[Collected data]
Lemma selected_rows fk val cfld :
  length val = length fk -> match cfld with None => True | Some c => length c = length fk end ->
  (fun p => (p.1.1, p.1.2)) <$> filter (fun p => p.2 = false) (zip (zip fk val) (flags (length fk) cfld))
  = group_rows fk val cfld.
Proof.
  intros Hv Hc. destruct cfld as [c|]; cbn [flags group_rows].
  - revert val c Hv Hc. induction fk as [|k fk IH]; intros [|v val] [|b c] Hv Hc; try done.
    rewrite fmap_cons. cbn [zip_with]. rewrite !filter_cons. cbn [snd]. injection Hv as Hv. injection Hc as Hc.
    destruct (Z.eqb_spec b 0) as [->|Hb].
    + rewrite (decide_False (P := true = false)) by done. rewrite decide_False by lia. by apply IH.
    + rewrite (decide_True (P := false = false)) by done. rewrite decide_True by done.
      rewrite !fmap_cons. cbn [fst snd]. by rewrite (IH val c).
  - revert val Hv. clear Hc. induction fk as [|k fk IH]; intros [|v val] Hv; try done.
    cbn [length replicate zip_with]. rewrite filter_cons_True by done. rewrite fmap_cons. cbn [fst snd].
    injection Hv as Hv. by rewrite IH.
Qed.

Lemma rows_sub fk val cfld p : p ∈ group_rows fk val cfld -> p ∈ zip fk val.
Proof.
  destruct cfld as [c|]; cbn [group_rows]; [|done].
  intros ([p' b] & -> & [_ Hp]%list_elem_of_filter)%list_elem_of_fmap.
  apply list_elem_of_lookup in Hp as [i Hi]. apply lookup_zip_Some in Hi as [Hi _].
  by apply list_elem_of_lookup_2 in Hi.
Qed.

Lemma rows_length fk val cfld : (length (group_rows fk val cfld) <= length fk)%nat.
Proof.
  destruct cfld as [c|]; cbn [group_rows]; [|rewrite length_zip; lia].
  rewrite length_fmap. etrans; [apply length_filter|]. rewrite !length_zip. lia.
Qed.

(** The kernels: every cell is increased by the values of its rows. *)
Lemma count_rows_ok bad weight fk val cfld cnt :
  zlen val = zlen fk -> match cfld with None => True | Some c => zlen c = zlen fk end ->
  (forall i v, val !z i = Some v -> weight i = Ok v) ->
  Forall (fun p => bad p.1 = false /\ 0 <= p.1 < zlen cnt /\ p.1 < 2 ^ 31) (group_rows fk val cfld) ->
  (forall j c, cnt !z j = Some c -> Z.abs c + abs_sum (snd <$> group_rows fk val cfld) < 2 ^ 63) ->
  exists cnt', count_loop (Z.to_nat (zlen fk)) bad weight fk cfld 0 cnt = Ok cnt' /\ zlen cnt' = zlen cnt /\
    forall j c, cnt !z j = Some c -> cnt' !z j = Some (c + group_sum j (group_rows fk val cfld)).
Proof.
  intros Hv Hc Hw Hin Hb. assert (length val = length fk) as Hv' by (unfold zlen in Hv; lia).
  assert (match cfld with None => True | Some c => length c = length fk end) as Hc'
    by (destruct cfld; [unfold zlen in Hc; lia|done]).
  rewrite <- (selected_rows fk val cfld Hv' Hc') in *.
  set (l := zip (zip fk val) (flags (length fk) cfld)) in *.
  assert (length l = length fk) as El.
  { unfold l. rewrite !length_zip. destruct cfld as [c|]; cbn [flags]; rewrite ?length_fmap, ?length_replicate; lia. }
  rewrite to_nat_zlen, <- El. apply count_loop_ok; [|done|done].
  intros k f v b Hk. unfold l in Hk. apply lookup_zip_Some in Hk as [Hk Hb'].
  apply lookup_zip_Some in Hk as [Hf Hv'']. rewrite Z.add_0_l, zlookup_nat. split_and!; [|done|].
  - unfold Uniq.is_null_row. destruct cfld as [c|]; cbn [flags] in Hb'.
    + apply list_lookup_fmap_Some in Hb' as (x & -> & Hx).
      rewrite (proj2 (rd_Ok c (Z.of_nat k) x)) by (by rewrite zlookup_nat). done.
    + apply lookup_replicate in Hb' as [-> _]. done.
  - apply Hw. by rewrite zlookup_nat.
Qed.

Lemma clear_loop_ok m n : forall i, 0 <= i -> i + Z.of_nat n <= Z.of_nat m ->
  clear_loop n i (replicate m 0) = Ok (replicate m 0).
Proof.
  induction n as [|n IH]; intros i Hi Hn; [done|]. cbn [clear_loop].
  rewrite wr_Ok by (unfold zlen; rewrite length_replicate; lia). cbn [mbind res_bind].
  rewrite zset_id; [apply IH; lia|]. rewrite zlookup_to_nat by lia. apply lookup_replicate_2. lia.
Qed.

Lemma abs_sum_small b l : Forall (fun x => Z.abs x <= b) l -> abs_sum l <= b * zlen l.
Proof.
  induction 1 as [|x l Hx Hl IH]; [by rewrite Z.mul_0_r|]. rewrite abs_sum_cons, zlen_cons. lia.
Qed.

• _DESCRIPTION OF THE TASK_: Starting from the line that contains "Lemma abs_sum_small b", reproduce each line of the data exactly through the last one.

• _RESULT OF THIS TASK_:
Lemma abs_sum_small b l : Forall (fun x => Z.abs x <= b) l -> abs_sum l <= b * zlen l.
Proof.
  induction 1 as [|x l Hx Hl IH]; [by rewrite Z.mul_0_r|]. rewrite abs_sum_cons, zlen_cons. lia.
Qed.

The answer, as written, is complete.